▶ Task to complete:
Extract each line of the records below that contains the word "discriminate".

#### The records ####

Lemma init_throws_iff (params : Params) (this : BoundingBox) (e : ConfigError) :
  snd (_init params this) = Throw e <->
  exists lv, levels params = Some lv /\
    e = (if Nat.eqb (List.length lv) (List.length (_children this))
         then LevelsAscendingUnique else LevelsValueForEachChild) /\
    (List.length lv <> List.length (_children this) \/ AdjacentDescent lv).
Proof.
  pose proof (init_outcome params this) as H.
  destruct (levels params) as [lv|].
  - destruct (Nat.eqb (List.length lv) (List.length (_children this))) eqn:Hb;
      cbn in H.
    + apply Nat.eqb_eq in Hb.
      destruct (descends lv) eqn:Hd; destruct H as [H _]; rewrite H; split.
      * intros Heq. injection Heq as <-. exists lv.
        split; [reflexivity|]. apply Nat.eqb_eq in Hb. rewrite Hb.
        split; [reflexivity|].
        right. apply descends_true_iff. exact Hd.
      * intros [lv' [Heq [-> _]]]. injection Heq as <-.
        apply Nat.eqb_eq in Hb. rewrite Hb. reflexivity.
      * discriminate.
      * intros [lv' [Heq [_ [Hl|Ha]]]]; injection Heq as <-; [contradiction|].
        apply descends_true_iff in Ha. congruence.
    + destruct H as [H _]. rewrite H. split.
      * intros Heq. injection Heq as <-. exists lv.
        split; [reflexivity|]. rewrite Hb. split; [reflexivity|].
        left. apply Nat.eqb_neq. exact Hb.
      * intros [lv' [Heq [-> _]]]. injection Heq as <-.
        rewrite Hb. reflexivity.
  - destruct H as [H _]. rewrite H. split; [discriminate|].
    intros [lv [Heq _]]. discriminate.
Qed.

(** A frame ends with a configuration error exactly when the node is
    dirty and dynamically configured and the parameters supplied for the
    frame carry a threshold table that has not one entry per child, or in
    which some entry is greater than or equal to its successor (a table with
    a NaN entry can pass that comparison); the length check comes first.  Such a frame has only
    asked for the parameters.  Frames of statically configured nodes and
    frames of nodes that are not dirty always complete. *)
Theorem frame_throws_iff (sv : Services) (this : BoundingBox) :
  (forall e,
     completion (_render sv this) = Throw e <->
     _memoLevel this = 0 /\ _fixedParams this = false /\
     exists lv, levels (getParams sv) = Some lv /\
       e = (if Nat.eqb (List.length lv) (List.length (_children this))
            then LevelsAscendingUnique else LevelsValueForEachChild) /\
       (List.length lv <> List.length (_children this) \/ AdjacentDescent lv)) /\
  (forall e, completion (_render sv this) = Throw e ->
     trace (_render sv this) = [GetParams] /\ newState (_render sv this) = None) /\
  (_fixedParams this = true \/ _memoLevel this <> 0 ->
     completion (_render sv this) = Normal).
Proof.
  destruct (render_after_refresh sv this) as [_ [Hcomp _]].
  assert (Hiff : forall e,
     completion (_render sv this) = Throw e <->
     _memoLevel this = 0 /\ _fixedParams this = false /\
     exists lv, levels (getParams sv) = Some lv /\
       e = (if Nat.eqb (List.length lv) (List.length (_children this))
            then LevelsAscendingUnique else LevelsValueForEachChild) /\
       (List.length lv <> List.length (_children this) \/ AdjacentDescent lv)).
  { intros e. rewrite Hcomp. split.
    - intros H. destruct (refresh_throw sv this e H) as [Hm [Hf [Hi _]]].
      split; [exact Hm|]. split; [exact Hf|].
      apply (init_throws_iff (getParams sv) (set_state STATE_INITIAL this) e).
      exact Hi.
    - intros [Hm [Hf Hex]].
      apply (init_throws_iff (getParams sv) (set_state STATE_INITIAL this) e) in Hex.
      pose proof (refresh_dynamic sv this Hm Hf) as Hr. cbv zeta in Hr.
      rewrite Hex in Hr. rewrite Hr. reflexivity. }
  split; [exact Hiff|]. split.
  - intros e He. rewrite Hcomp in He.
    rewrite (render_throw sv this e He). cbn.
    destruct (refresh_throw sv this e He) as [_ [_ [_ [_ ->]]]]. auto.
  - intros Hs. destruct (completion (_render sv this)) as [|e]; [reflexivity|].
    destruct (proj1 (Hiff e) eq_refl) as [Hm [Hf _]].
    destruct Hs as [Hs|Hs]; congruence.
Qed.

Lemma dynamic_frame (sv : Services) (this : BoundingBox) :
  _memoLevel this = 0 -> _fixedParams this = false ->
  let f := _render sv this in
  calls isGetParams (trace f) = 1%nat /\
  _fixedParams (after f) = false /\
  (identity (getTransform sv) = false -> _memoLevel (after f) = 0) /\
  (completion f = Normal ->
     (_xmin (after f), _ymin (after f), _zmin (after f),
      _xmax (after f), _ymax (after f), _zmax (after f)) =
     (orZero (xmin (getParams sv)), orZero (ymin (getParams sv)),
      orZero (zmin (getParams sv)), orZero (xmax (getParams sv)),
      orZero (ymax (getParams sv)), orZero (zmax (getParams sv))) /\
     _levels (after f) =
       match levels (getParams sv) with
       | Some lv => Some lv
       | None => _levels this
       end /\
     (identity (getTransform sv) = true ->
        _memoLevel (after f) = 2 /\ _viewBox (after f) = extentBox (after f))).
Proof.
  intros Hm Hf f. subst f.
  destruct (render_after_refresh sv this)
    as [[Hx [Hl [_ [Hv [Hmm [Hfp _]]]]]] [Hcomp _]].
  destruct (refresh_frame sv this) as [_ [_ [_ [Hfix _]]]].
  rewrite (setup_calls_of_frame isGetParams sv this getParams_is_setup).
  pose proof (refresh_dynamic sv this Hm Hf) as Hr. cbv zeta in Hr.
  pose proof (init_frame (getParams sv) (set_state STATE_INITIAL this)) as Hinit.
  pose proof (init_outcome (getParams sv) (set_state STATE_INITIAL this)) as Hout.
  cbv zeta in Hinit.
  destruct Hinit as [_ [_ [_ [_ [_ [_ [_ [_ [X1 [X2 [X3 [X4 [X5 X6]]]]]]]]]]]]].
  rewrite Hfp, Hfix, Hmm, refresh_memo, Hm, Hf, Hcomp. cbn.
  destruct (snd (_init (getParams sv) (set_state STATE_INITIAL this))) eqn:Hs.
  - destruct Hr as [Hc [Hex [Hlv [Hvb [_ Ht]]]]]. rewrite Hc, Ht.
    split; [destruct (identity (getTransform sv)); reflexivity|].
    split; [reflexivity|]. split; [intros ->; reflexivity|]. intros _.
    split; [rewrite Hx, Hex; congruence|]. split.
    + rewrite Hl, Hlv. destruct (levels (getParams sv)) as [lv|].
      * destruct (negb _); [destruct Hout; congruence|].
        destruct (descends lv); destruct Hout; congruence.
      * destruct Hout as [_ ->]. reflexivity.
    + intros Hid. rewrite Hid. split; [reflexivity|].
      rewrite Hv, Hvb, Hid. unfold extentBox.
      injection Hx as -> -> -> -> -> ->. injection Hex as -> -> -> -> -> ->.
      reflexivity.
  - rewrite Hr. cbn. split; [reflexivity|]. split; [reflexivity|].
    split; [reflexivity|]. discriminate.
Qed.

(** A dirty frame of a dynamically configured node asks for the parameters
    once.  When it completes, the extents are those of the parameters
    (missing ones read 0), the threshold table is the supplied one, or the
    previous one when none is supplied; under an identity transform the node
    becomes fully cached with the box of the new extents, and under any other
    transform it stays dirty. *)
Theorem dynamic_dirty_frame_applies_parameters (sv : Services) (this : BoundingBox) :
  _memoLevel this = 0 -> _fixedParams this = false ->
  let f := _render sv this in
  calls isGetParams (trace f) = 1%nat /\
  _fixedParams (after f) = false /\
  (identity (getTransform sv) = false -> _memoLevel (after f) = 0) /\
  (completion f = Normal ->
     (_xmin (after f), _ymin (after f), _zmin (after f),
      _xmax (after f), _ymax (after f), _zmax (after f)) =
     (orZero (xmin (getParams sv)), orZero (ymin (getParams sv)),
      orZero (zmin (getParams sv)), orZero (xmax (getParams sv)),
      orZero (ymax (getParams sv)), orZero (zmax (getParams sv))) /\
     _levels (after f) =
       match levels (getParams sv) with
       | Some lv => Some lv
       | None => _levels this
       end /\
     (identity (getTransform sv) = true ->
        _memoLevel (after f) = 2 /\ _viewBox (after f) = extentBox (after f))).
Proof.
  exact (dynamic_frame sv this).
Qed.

####
#### The records ####

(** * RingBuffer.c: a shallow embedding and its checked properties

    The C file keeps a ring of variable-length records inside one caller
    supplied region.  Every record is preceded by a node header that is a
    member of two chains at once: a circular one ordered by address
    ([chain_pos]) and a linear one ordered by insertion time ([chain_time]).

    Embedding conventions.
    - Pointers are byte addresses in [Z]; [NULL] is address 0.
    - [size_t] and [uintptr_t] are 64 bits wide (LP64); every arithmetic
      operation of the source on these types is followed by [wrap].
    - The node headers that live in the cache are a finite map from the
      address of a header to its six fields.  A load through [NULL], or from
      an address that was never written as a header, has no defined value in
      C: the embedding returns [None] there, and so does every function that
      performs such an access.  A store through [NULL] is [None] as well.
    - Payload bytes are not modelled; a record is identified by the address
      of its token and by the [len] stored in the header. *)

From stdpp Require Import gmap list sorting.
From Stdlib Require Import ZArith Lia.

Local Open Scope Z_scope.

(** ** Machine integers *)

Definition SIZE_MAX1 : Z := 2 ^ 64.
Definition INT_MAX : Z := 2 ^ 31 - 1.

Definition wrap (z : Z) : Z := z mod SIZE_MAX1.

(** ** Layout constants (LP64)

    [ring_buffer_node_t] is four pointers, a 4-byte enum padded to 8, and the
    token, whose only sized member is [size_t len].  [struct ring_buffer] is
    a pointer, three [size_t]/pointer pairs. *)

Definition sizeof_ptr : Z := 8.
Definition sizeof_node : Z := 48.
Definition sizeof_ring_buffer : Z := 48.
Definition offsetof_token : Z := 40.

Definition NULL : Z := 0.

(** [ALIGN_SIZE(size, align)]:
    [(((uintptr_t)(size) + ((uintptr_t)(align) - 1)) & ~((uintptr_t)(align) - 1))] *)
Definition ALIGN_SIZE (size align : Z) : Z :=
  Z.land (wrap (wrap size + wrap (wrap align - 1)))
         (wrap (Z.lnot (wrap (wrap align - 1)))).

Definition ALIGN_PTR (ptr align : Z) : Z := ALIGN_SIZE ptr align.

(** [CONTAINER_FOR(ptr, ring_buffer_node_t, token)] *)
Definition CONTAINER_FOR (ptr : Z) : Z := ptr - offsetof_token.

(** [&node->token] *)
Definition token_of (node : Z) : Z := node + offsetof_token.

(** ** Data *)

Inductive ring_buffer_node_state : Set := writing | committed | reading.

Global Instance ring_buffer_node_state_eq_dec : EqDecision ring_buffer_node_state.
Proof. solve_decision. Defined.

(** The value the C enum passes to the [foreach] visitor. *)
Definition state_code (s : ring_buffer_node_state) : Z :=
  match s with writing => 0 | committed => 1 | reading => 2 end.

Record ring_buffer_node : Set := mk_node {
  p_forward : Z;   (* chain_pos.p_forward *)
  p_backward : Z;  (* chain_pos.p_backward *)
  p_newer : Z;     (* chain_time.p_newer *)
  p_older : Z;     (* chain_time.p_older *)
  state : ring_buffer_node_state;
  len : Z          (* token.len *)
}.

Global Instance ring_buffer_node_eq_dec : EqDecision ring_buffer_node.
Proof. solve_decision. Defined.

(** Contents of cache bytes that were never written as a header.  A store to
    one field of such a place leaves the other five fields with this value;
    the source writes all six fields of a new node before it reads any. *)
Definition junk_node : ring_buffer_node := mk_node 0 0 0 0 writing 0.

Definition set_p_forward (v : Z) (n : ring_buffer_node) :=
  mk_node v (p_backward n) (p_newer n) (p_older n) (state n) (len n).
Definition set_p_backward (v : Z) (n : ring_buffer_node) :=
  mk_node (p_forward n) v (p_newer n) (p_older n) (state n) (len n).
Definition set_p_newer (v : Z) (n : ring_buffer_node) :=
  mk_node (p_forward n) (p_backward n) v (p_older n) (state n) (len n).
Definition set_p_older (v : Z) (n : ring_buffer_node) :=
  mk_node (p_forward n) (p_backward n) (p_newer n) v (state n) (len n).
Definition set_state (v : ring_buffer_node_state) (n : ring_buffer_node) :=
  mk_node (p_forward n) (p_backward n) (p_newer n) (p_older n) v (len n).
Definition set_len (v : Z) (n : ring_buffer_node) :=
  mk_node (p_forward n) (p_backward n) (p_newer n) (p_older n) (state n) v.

####

▶ Solution to the exercise:
      * discriminate.
  - destruct H as [H _]. rewrite H. split; [discriminate|].
    intros [lv [Heq _]]. discriminate.
    split; [reflexivity|]. discriminate.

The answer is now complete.